Scan the lines below; pull out those with "inversion".
<<<<
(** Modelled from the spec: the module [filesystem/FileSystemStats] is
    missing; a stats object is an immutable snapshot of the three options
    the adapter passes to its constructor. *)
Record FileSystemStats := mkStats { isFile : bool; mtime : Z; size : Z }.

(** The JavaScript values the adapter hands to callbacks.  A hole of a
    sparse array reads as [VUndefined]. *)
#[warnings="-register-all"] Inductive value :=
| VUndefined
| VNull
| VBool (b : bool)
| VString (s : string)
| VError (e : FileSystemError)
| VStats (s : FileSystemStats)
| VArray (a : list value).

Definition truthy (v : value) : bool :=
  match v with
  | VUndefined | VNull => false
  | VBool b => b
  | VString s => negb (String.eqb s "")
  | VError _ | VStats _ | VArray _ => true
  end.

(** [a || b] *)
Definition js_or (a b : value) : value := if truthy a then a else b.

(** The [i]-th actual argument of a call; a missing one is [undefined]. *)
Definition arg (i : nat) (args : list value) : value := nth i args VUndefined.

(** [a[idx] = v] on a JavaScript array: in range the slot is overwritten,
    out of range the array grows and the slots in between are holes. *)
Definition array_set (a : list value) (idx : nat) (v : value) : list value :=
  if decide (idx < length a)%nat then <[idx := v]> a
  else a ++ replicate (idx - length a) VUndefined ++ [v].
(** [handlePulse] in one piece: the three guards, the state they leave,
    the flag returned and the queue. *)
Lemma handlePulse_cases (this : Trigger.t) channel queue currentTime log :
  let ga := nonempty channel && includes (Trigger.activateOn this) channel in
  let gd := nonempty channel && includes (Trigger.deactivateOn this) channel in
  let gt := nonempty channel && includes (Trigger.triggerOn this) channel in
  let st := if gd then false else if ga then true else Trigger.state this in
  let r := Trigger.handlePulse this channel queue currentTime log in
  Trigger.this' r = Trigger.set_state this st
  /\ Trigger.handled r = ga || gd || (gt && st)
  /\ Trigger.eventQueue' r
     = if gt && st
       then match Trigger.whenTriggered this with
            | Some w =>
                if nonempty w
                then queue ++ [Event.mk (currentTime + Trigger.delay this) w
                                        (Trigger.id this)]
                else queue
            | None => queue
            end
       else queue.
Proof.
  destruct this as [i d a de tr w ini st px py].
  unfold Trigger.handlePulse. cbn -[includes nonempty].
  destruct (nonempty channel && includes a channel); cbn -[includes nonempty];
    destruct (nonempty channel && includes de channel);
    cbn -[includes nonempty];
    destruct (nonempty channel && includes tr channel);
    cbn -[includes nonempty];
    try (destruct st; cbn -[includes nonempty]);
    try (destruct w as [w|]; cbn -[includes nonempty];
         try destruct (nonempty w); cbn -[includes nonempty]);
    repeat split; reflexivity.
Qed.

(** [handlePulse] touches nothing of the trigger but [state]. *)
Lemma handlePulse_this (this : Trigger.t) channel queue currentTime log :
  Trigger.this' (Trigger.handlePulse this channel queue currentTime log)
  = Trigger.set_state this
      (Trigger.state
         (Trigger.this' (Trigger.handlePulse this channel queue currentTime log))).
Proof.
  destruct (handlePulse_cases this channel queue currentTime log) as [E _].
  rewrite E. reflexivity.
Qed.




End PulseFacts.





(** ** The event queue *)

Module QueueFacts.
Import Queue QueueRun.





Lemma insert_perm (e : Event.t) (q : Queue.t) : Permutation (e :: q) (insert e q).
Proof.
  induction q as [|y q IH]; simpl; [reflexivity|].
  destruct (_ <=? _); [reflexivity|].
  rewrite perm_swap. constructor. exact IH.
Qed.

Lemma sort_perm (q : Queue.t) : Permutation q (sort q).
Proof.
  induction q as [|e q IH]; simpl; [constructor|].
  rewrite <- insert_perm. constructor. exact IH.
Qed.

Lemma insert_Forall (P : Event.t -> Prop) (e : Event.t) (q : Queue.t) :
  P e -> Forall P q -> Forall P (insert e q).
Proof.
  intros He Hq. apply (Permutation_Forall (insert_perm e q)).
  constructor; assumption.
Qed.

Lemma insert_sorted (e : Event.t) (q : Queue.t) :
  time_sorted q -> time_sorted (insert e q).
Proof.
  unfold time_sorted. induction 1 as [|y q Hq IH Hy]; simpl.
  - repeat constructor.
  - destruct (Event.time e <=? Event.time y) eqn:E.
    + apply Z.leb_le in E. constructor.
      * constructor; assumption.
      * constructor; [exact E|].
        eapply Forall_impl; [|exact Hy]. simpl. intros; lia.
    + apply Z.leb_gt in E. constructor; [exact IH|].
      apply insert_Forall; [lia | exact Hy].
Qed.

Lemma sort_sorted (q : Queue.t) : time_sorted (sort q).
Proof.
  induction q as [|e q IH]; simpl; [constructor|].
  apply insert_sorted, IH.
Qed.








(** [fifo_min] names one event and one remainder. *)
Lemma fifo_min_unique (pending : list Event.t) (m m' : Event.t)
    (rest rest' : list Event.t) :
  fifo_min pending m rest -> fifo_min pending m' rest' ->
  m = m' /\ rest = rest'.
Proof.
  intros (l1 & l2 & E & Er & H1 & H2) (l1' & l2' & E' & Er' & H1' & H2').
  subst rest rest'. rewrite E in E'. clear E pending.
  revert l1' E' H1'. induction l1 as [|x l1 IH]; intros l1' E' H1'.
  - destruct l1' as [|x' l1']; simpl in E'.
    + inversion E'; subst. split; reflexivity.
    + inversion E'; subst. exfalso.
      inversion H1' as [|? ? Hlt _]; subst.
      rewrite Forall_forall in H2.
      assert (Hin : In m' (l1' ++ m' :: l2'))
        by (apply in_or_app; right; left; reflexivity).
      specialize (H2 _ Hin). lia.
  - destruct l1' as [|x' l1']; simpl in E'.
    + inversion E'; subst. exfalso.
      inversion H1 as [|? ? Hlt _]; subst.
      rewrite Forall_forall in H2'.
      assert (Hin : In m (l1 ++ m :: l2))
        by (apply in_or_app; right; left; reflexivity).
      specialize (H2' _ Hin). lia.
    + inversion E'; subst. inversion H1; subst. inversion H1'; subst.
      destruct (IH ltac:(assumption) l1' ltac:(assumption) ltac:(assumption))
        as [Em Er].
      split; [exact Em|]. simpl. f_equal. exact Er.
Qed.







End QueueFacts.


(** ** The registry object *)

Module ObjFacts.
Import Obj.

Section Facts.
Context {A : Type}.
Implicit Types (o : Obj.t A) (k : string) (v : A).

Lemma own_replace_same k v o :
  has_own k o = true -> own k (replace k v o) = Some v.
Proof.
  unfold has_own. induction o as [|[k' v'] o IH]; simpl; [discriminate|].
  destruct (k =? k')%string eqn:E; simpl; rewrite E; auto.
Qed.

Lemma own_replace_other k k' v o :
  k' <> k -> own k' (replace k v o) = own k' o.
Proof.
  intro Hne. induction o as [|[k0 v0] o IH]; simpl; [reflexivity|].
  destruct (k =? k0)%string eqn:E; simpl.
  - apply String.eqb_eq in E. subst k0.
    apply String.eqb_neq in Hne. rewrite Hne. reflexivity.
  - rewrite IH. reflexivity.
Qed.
>>>>
▶ _WRITTEN REPLY_
    + inversion E'; subst. split; reflexivity.
    + inversion E'; subst. exfalso.
      inversion H1' as [|? ? Hlt _]; subst.
    + inversion E'; subst. exfalso.
      inversion H1 as [|? ? Hlt _]; subst.
    + inversion E'; subst. inversion H1; subst. inversion H1'; subst.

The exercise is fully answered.